По губам измайловца пробежала усмешка.

– Я нисколько не сомневаюсь, что, может быть, дуэль на пистолетах вам и более желательна, но нам уж придется остановиться на шпаге; во-первых, потому, что у нас с вами под руками пистолетов нет, во-вторых, оттого, что выстрел очень шумен и может обратить на себя чье-нибудь внимание, а мне этого совсем не хочется, а в-третьих – у меня явилось непреодолимое желание убить вас, что я, может быть, с успехом и сделаю, так как очень недурно владею шпагой. Впрочем, сударь, – добавил он все с тою же ехидной усмешкой, – считаю своим священным долгом предупредить вас, что, буде вы не пожелаете дать мне сатисфакцию, буде вы тотчас же не отправитесь со мною и с моим приятелем на Царицын луг, то я хотя и с величайшим сожалением, но принужден буду проткнуть вас своей шпагой немедля! – И он угрожающе положил руку на эфес своей шпаги.

– То есть, – немного бледнея, спросил Василий Григорьевич, – вы пойдете на убийство?

– Вы не ошиблись, сударь, – с ироническим поклоном ответил измайловец, – мне ваша физиономия так не нравится, что я даже пойду на убийство.

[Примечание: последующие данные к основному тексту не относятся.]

(* ===== verification/Addresses.v ===== *)
(** * IPv4 addresses and prefixes: [utils/ip.cc], [ip.h], [utils/bits.h], [endian.h]

    An address is the 32-bit number that is in memory, with its first byte lowest;
    [bswap32] gives its value.  Text is read with [sscanf] and written with [snprintf]
    of the C library. *)

From Stdlib Require Import NArith Ascii DecimalString.
From stdpp Require Import strings.
From S2P Require Import Prelude.

#[local] Open Scope N_scope.

(** ** Byte order *)

(** [value()] and the constructor of [be32_t], on a little-endian machine. *)
Definition bswap32 (x : N) : N :=
  16777216 * (x mod 256) + 65536 * ((x / 256) mod 256) + 256 * ((x / 65536) mod 256) + x / 16777216.

(** The operations of [be32_t] go through the values. *)
Definition be_and (x y : N) : N := bswap32 (N.land (bswap32 x) (bswap32 y)).

(** ** Reading *)

Definition white (c : ascii) : bool := let n := N_of_ascii c in (n =? 32) || ((9 <=? n) && (n <=? 13)).

Fixpoint skip_white (s : string) : string :=
  match s with
  | String c s' => if white c then skip_white s' else s
  | EmptyString => s
  end.

Definition digit (c : ascii) : option N := let n := N_of_ascii c in if (48 <=? n) && (n <=? 57) then Some (n - 48) else None.

(** The decimal number that [s] starts with, after [v]. *)
Fixpoint scan_digits (v : N) (s : string) : N * string :=
  match s with
  | String c s' => match digit c with Some d => scan_digits (10 * v + d) s' | None => (v, s) end
  | EmptyString => (v, s)
  end.

(** [%u]: an unsigned long, or all ones if it is too large, cut to 32 bits. *)
Definition scan_u (s : string) : option (N * string) :=
  let '(neg, s) := match skip_white s with
    | String c s' => if Ascii.eqb c "-"%char then (true, s') else if Ascii.eqb c "+"%char then (false, s') else (false, String c s')
    | EmptyString => (false, EmptyString)
    end in
  match s with
  | String c _ =>
      _ ← digit c;
      let '(v, rest) := scan_digits 0 s in
      let v := if v <? 2 ^ 64 then if (neg : bool) then (2 ^ 64 - v) mod 2 ^ 64 else v else 2 ^ 64 - 1 in
      Some (v mod 2 ^ 32, rest)
  | EmptyString => None
  end.

Definition scan_dot (s : string) : option string :=
  match s with String c s => if Ascii.eqb c "."%char then Some s else None | EmptyString => None end.

Definition ParseIpv4Address (str : string) : option N :=
  '(a, s) ← scan_u str;
  s ← scan_dot s;
  '(b, s) ← scan_u s;
  s ← scan_dot s;
  '(c, s) ← scan_u s;
  s ← scan_dot s;
  '(d, _) ← scan_u s;
  if (256 <=? a) || (256 <=? b) || (256 <=? c) || (256 <=? d) then None
  else Some (bswap32 (N.lor (N.lor (N.lor (N.shiftl a 24) (N.shiftl b 16)) (N.shiftl c 8)) d)).

(** ** Writing *)

(** [%hhu] *)
Definition print_u (n : N) : string := NilEmpty.string_of_uint (N.to_uint n).

Definition byte_at (i a : N) : N := (a / 2 ^ (8 * i)) mod 256.

Definition ToIpv4Address (a : N) : string :=
  (print_u (byte_at 0 a) +:+ "." +:+ print_u (byte_at 1 a) +:+ "." +:+ print_u (byte_at 2 a) +:+ "." +:+ print_u (byte_at 3 a))%string.

(** ** Prefixes *)

(** [T{1} << n] minus 1, of 32 bits. *)
Definition SetBitsHigh_ (n : N) : N := 2 ^ n - 1.
Definition SetBitsHigh (n : N) : N := if n =? 0 then 0 else if 32 <=? n then 2 ^ 32 - 1 else SetBitsHigh_ n.
Definition SetBitsLow (n : N) : N := if n =? 0 then 0 else if 32 <=? n then 2 ^ 32 - 1 else 2 ^ 32 - 1 - SetBitsHigh_ (32 - n).

(** The text before and after the first slash. *)
Fixpoint split_slash (s : string) : option (string * string) :=
  match s with
  | EmptyString => None
  | String c s =>
      if Ascii.eqb c "/"%char then Some (EmptyString, s)
      else match split_slash s with Some (a, b) => Some (String c a, b) | None => None end
  end.

(** [std::stoi], converted to [size_t]: white space, a sign, digits; an exception if
    there are none, or the number is not an [int]. *)
Definition stoi (s : string) : option N :=
  let '(neg, s) := match skip_white s with
    | String c s' => if Ascii.eqb c "-"%char then (true, s') else if Ascii.eqb c "+"%char then (false, s') else (false, String c s')
    | EmptyString => (false, EmptyString)
    end in
  match s with
  | String c _ =>
      _ ← digit c;
      let '(v, _) := scan_digits 0 s in
      if (neg : bool) then guard (v <= 2 ^ 31);; Some ((2 ^ 64 - v) mod 2 ^ 64) else guard (v < 2 ^ 31);; Some v
  | EmptyString => None
  end.

Record Ipv4Prefix := Prefix { addr : N; mask : N }.

(** The constructor; [None] is an exception.  An address that cannot be read is 0. *)
Definition new_prefix (s : string) : option Ipv4Prefix :=
  match split_slash s with
  | None => Some (Prefix 0 0)
  | Some (a, l) => len ← stoi l; Some (Prefix (default 0 (ParseIpv4Address a)) (bswap32 (SetBitsLow len)))
  end.

Definition Match (p : Ipv4Prefix) (ip : N) : bool := be_and (addr p) (mask p) =? be_and ip (mask p).

(** [__builtin_ctz] *)
Fixpoint ctz (p : positive) : N := match p with xO p => N.succ (ctz p) | _ => 0 end.
Definition prefix_length (p : Ipv4Prefix) : N := match bswap32 (mask p) with 0 => 0 | Npos q => 32 - ctz q end.

(** ** Correctness *)

Lemma small_ind (P : N -> Prop) n : (forall k, (k < n)%nat -> P (N.of_nat k)) -> forall x, x < N.of_nat n -> P x.
Proof. intros H x Hx. rewrite <- (N2Nat.id x). apply H. lia. Qed.

(** The four bytes of an address, and its value. *)
Lemma bytes_of x : x < 2 ^ 32 ->
  x = byte_at 0 x + 256 * (byte_at 1 x + 256 * (byte_at 2 x + 256 * byte_at 3 x)) /\
  bswap32 x = byte_at 3 x + 256 * (byte_at 2 x + 256 * (byte_at 1 x + 256 * byte_at 0 x)).
Proof.
  intros Hx. change (2 ^ 32) with 4294967296 in Hx. unfold byte_at, bswap32. change (2 ^ (8 * 0)) with 1. change (2 ^ (8 * 1)) with 256.
  change (2 ^ (8 * 2)) with 65536. change (2 ^ (8 * 3)) with 16777216. rewrite N.div_1_r.
  assert (E1 : x / 65536 = x / 256 / 256) by (by rewrite N.Div0.div_div). assert (E2 : x / 16777216 = x / 256 / 256 / 256) by (by rewrite !N.Div0.div_div).
  rewrite E1, E2. pose proof (N.div_mod' x 256). pose proof (N.div_mod' (x / 256) 256). pose proof (N.div_mod' (x / 256 / 256) 256).
  assert (H3 : x / 256 / 256 / 256 < 256) by (rewrite !N.Div0.div_div; by apply N.Div0.div_lt_upper_bound).
  rewrite (N.mod_small _ 256 H3). split; lia.
Qed.

Lemma byte_at_lt i x : byte_at i x < 256.
Proof. by apply N.mod_lt. Qed.

Lemma bswap32_lt x : x < 2 ^ 32 -> bswap32 x < 2 ^ 32.
Proof.
  intros Hx. rewrite (proj2 (bytes_of x Hx)). pose proof (byte_at_lt 0 x). pose proof (byte_at_lt 1 x). pose proof (byte_at_lt 2 x).
  pose proof (byte_at_lt 3 x). change (2 ^ 32) with 4294967296. lia.
Qed.

Lemma bytes_to a b c d : a < 256 -> b < 256 -> c < 256 -> d < 256 ->
  let x := a + 256 * (b + 256 * (c + 256 * d)) in x < 2 ^ 32 /\ byte_at 0 x = a /\ byte_at 1 x = b /\ byte_at 2 x = c /\ byte_at 3 x = d.
Proof.
  intros Ha Hb Hc Hd x. unfold byte_at. change (2 ^ 32) with 4294967296. change (2 ^ (8 * 0)) with 1. change (2 ^ (8 * 1)) with 256.
  change (2 ^ (8 * 2)) with (256 * 256). change (2 ^ (8 * 3)) with (256 * 256 * 256). rewrite N.div_1_r, <- !N.Div0.div_div.
  assert (Hd' : forall y z, y < 256 -> (y + 256 * z) / 256 = z /\ (y + 256 * z) mod 256 = y).
  { intros y z Hy. rewrite (N.mul_comm 256), N.div_add, N.Div0.mod_add, N.div_small, N.mod_small by lia. lia. }
  split; [unfold x; lia|]. unfold x. destruct (Hd' a (b + 256 * (c + 256 * d)) Ha) as [-> ->]. destruct (Hd' b (c + 256 * d) Hb) as [-> ->].
  destruct (Hd' c d Hc) as [-> ->]. by rewrite N.mod_small.
Qed.

Lemma bswap32_involutive x : x < 2 ^ 32 -> bswap32 (bswap32 x) = x.
Proof.
  intros Hx. destruct (bytes_of x Hx) as [Ex Es]. rewrite (proj2 (bytes_of _ (bswap32_lt x Hx))).
  pose proof (bytes_to (byte_at 3 x) (byte_at 2 x) (byte_at 1 x) (byte_at 0 x)) as H. cbn zeta in H. rewrite <- Es in H.
  destruct H as (_ & -> & -> & -> & ->); try apply byte_at_lt. by rewrite Ex at 5.
Qed.

(** Reading what was written. *)
Lemma scan_print_dot b r : b < 256 -> scan_u (print_u b +:+ String "." r) = Some (b, String "." r).
Proof.
  revert b. apply (small_ind _ 256). intros k Hk. do 256 (destruct k as [|k]; [reflexivity|]). lia.
Qed.

Lemma scan_print b : b < 256 -> scan_u (print_u b) = Some (b, EmptyString).
Proof.
  revert b. apply (small_ind _ 256). intros k Hk. do 256 (destruct k as [|k]; [reflexivity|]). lia.
Qed.

Lemma lor_add a b k : b < 2 ^ k -> N.lor (N.shiftl a k) b = a * 2 ^ k + b.
Proof.
  intros Hb. rewrite <- N.shiftl_mul_pow2. rewrite <- N.lxor_lor, <- N.add_nocarry_lxor; trivial.
  all: apply N.bits_inj; intros i; rewrite N.land_spec, N.bits_0; destruct (N.le_gt_cases k i).
  2,4: rewrite N.shiftl_spec_low by done; done.
  all: destruct (N.eq_dec b 0) as [->|]; [rewrite N.bits_0; apply andb_false_r|].
  all: rewrite (N.bits_above_log2 b i); [apply andb_false_r|]; apply N.lt_le_trans with k; [|done]; apply N.log2_lt_pow2; lia.
Qed.

(** The four numbers of a dotted address give its value. *)
Lemma dotted_value a b c d : b < 256 -> c < 256 -> d < 256 ->
  N.lor (N.lor (N.lor (N.shiftl a 24) (N.shiftl b 16)) (N.shiftl c 8)) d = d + 256 * (c + 256 * (b + 256 * a)).
Proof.
  intros Hb Hc Hd. rewrite (lor_add a (N.shiftl b 16) 24) by (rewrite N.shiftl_mul_pow2; change (2 ^ 24) with (256 * 2 ^ 16); by apply N.mul_lt_mono_pos_r).
  replace (a * 2 ^ 24 + N.shiftl b 16) with (N.shiftl (a * 256 + b) 16) by (rewrite !N.shiftl_mul_pow2; change (2 ^ 24) with (256 * 2 ^ 16); lia).
  rewrite (lor_add _ (N.shiftl c 8) 16) by (rewrite N.shiftl_mul_pow2; change (2 ^ 16) with (256 * 2 ^ 8); by apply N.mul_lt_mono_pos_r).
  replace ((a * 256 + b) * 2 ^ 16 + N.shiftl c 8) with (N.shiftl ((a * 256 + b) * 256 + c) 8)
    by (rewrite !N.shiftl_mul_pow2; change (2 ^ 16) with (256 * 2 ^ 8); lia).
  rewrite (lor_add _ d 8) by done. change (2 ^ 8) with 256. lia.
Qed.

Lemma ParseIpv4Address_lt str a : ParseIpv4Address str = Some a -> a < 2 ^ 32.
Proof.
  unfold ParseIpv4Address. destruct (scan_u str) as [[w s1]|]; [|done]. cbn [mbind option_bind].
  destruct (scan_dot s1) as [s2|]; [|done]. cbn [mbind option_bind]. destruct (scan_u s2) as [[x s3]|]; [|done]. cbn [mbind option_bind].
  destruct (scan_dot s3) as [s4|]; [|done]. cbn [mbind option_bind]. destruct (scan_u s4) as [[y s5]|]; [|done]. cbn [mbind option_bind].
  destruct (scan_dot s5) as [s6|]; [|done]. cbn [mbind option_bind]. destruct (scan_u s6) as [[z s7]|]; [|done]. cbn [mbind option_bind].
  destruct (_ || _ || _ || _) eqn:E; [done|]. rewrite !orb_false_iff, !N.leb_gt in E. destruct E as [[[? ?] ?] ?].
  intros [= <-]. apply bswap32_lt. rewrite dotted_value by done. change (2 ^ 32) with 4294967296. lia.
Qed.

(** An address is read as it was written. *)
Lemma parse_print x : x < 2 ^ 32 -> ParseIpv4Address (ToIpv4Address x) = Some x.
Proof.
  intros Hx. unfold ParseIpv4Address, ToIpv4Address.
  assert (Hdot : forall r, ("." +:+ r)%string = String "."%char r) by done. rewrite !Hdot.
  rewrite (scan_print_dot (byte_at 0 x)) by apply byte_at_lt. cbn [mbind option_bind scan_dot Ascii.eqb Bool.eqb].
  rewrite (scan_print_dot (byte_at 1 x)) by apply byte_at_lt. cbn [mbind option_bind scan_dot Ascii.eqb Bool.eqb].
  rewrite (scan_print_dot (byte_at 2 x)) by apply byte_at_lt. cbn [mbind option_bind scan_dot Ascii.eqb Bool.eqb].
  rewrite (scan_print (byte_at 3 x)) by apply byte_at_lt. cbn [mbind option_bind].
  rewrite !(proj2 (N.leb_gt _ _)) by apply byte_at_lt. cbn [orb]. rewrite dotted_value by apply byte_at_lt.
  rewrite <- (proj2 (bytes_of x Hx)). by rewrite bswap32_involutive.
Qed.

(** The masks: [SetBitsLow] sets the first [n] bits, [SetBitsHigh] the last. *)
Lemma bit_masks n : n <= 32 -> SetBitsLow n = 2 ^ 32 - 2 ^ (32 - n) /\ SetBitsHigh n = 2 ^ n - 1.
Proof.
  intros Hn. unfold SetBitsLow, SetBitsHigh, SetBitsHigh_. destruct (N.eqb_spec n 0) as [->|H0]; [done|].
  destruct (N.leb_spec 32 n) as [H32|H32]; [assert (n = 32) as -> by lia; done|]. split; [|done].
  pose proof (N.neq_0_lt_0 (2 ^ (32 - n))) as Hp. pose proof (N.pow_nonzero 2 (32 - n) ltac:(done)). lia.
Qed.

Lemma split_slash_ok a b : split_slash a = None -> split_slash (a +:+ String "/" b) = Some (a, b).
Proof.
  induction a as [|c a IH]; simpl; [done|]. destruct (Ascii.eqb c "/"%char) eqn:E; [done|].
  destruct (split_slash a) as [[]|]; [done|]. intros _. by rewrite IH.
Qed.

Lemma no_slash_app a b : split_slash a = None -> split_slash b = None -> split_slash (a +:+ b) = None.
Proof.
  induction a as [|c a IH]; simpl; [done|]. destruct (Ascii.eqb c "/"%char); [done|]. destruct (split_slash a) as [[]|]; [done|].
  intros _ Hb. by rewrite IH.
Qed.

Lemma print_no_slash b : b < 256 -> split_slash (print_u b) = None.
Proof. revert b. apply (small_ind _ 256). intros k Hk. do 256 (destruct k as [|k]; [reflexivity|]). lia. Qed.

Lemma stoi_print n : n < 256 -> stoi (print_u n) = Some n.
Proof. revert n. apply (small_ind _ 256). intros k Hk. do 256 (destruct k as [|k]; [reflexivity|]). lia. Qed.

Lemma land_mask n x : n <= 32 -> x < 2 ^ 32 -> N.land x (2 ^ 32 - 2 ^ (32 - n)) = x / 2 ^ (32 - n) * 2 ^ (32 - n).
Proof.
  intros Hn Hx. assert (Em : 2 ^ 32 - 2 ^ (32 - n) = N.shiftl (N.ones n) (32 - n)).
  { rewrite N.shiftl_mul_pow2, N.ones_equiv, N.pred_sub, N.mul_sub_distr_r, <- N.pow_add_r, N.mul_1_l. do 2 f_equal. lia. }
  rewrite Em. rewrite <- N.shiftr_div_pow2, <- N.shiftl_mul_pow2.
  replace (N.land x (N.shiftl (N.ones n) (32 - n))) with (N.shiftl (N.land (N.shiftr x (32 - n)) (N.ones n)) (32 - n)).
  - rewrite N.land_ones, N.mod_small; [done|]. rewrite N.shiftr_div_pow2. apply N.Div0.div_lt_upper_bound.
    rewrite <- N.pow_add_r. by replace (32 - n + n) with 32 by lia.
  - apply N.bits_inj. intros i. rewrite N.land_spec. destruct (N.le_gt_cases (32 - n) i) as [Hi|Hi].
    + rewrite !N.shiftl_spec_high' by done. rewrite N.land_spec, N.shiftr_spec'. by replace (i - (32 - n) + (32 - n)) with i by lia.
    + rewrite !N.shiftl_spec_low by done. by rewrite andb_false_r.
Qed.

(** A prefix: written as an address, a slash and a length, it matches the addresses
    that agree with it in so many first bits. *)
Lemma prefix_ok a n : a < 2 ^ 32 -> n <= 32 ->
  exists p, new_prefix (ToIpv4Address a +:+ "/" +:+ print_u n) = Some p /\ prefix_length p = n /\
    forall ip, ip < 2 ^ 32 -> Match p ip = bool_decide (bswap32 a / 2 ^ (32 - n) = bswap32 ip / 2 ^ (32 - n)).
Proof.
  intros Ha Hn. exists (Prefix a (bswap32 (SetBitsLow n))). split; [|split].
  - unfold new_prefix. change ("/" +:+ print_u n)%string with (String "/" (print_u n)). rewrite split_slash_ok.
    + rewrite stoi_print by lia. cbn [mbind option_bind]. by rewrite parse_print.
    + unfold ToIpv4Address. repeat (apply no_slash_app; [done || (apply print_no_slash, byte_at_lt)|]). apply print_no_slash, byte_at_lt.
  - clear -Hn. assert (Hn' : n < N.of_nat 33) by (simpl; lia). clear Hn. revert n Hn'. apply small_ind. intros k Hk. do 33 (destruct k as [|k]; [reflexivity|]). lia.
  - intros ip Hip. unfold Match, be_and. cbn [addr mask]. destruct (bit_masks n Hn) as [Em _]. rewrite Em.
    assert (H0 : 2 ^ (32 - n) <> 0) by (by apply N.pow_nonzero). assert (Hm : 2 ^ 32 - 2 ^ (32 - n) < 2 ^ 32) by lia.
    rewrite bswap32_involutive by done. rewrite !land_mask by (done || by apply bswap32_lt).
    set (d := 2 ^ (32 - n)) in *. pose proof (bswap32_lt a Ha) as Ba. pose proof (bswap32_lt ip Hip) as Bi.
    assert (Hd : forall x, x / d * d <= x) by (intros x; rewrite N.mul_comm; by apply N.Div0.mul_div_le).
    pose proof (Hd (bswap32 a)) as D1. pose proof (Hd (bswap32 ip)) as D2.
    apply eq_bool_prop_intro. rewrite Is_true_true, N.eqb_eq, bool_decide_spec. split; [|by intros ->].
    intros E. apply (f_equal bswap32) in E. rewrite !bswap32_involutive in E by lia. by apply N.mul_cancel_r in E.
Qed.

(** The names and the comments of [SetBitsHigh] and [SetBitsLow] are exchanged. *)
Lemma set_bits_exchanged : SetBitsHigh 9 = 0x000001ff /\ SetBitsLow 9 = 0xff800000.
Proof. done. Qed.

(** A prefix whose address cannot be read is one of address 0. *)
Lemma bad_prefix : new_prefix "10.0.0.256/8" = Some (Prefix 0 (bswap32 0xff000000)).
Proof. reflexivity. Qed.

Баскаков на мгновение задумался, но тень тотчас же сбежала с его лица. Он попал в ловушку, и нечего было сомневаться, что этот офицер, лицо которого казалось молодому человеку очень симпатичным, действительно может убить его. Кричать и звать на помощь Василию Григорьевичу совсем не хотелось: он этим прямо бы отдал себя в руки бироновских сыщиков, которые, может быть, уж гоняются за ним; следовательно, не оставалось ничего более, как согласиться на эту вынужденную дуэль. Тут у него все-таки были шансы на удачу. Он готовился к военной службе, и, если бы не тетка, которая почему-то считала его здоровье очень слабым, он, наверное, теперь и сам бы носил офицерский мундир. В былое время Баскаков очень усердно занимался фехтованием, очень недурно владел шпагой и был вполне убежден, что он не позволит зарезать себя, как цыпленка, а может быть, даже сумеет отплатить этому дерзкому офицеру хорошим ударом. Мысли эти молнией пробежали у него в голове, согнали мрачную дымку, набежавшую было на его лицо, и на его губах задрожала опять веселая, беспечная улыбка.

– Я к вашим услугам, государи мои, – проговорил он, накидывая на себя плащ.

Затем он подошел к прилавку, за которым сидела буфетчица, побледневшая как смерть, как только началась эта страшная ссора. В то время такие ссоры были не редкость, девушка привыкла к ним, но красивое лицо Баскакова произвело на нее слишком приятное впечатление, и, слушая разговор молодого человека с измайловцем, она всей душой была на стороне первого. Когда Баскаков подошел к ней, она обдала его таким участливым взглядом, что это невольно тронуло Василия Григорьевича.

– Сколько я вам должен, моя красавица? – спросил он.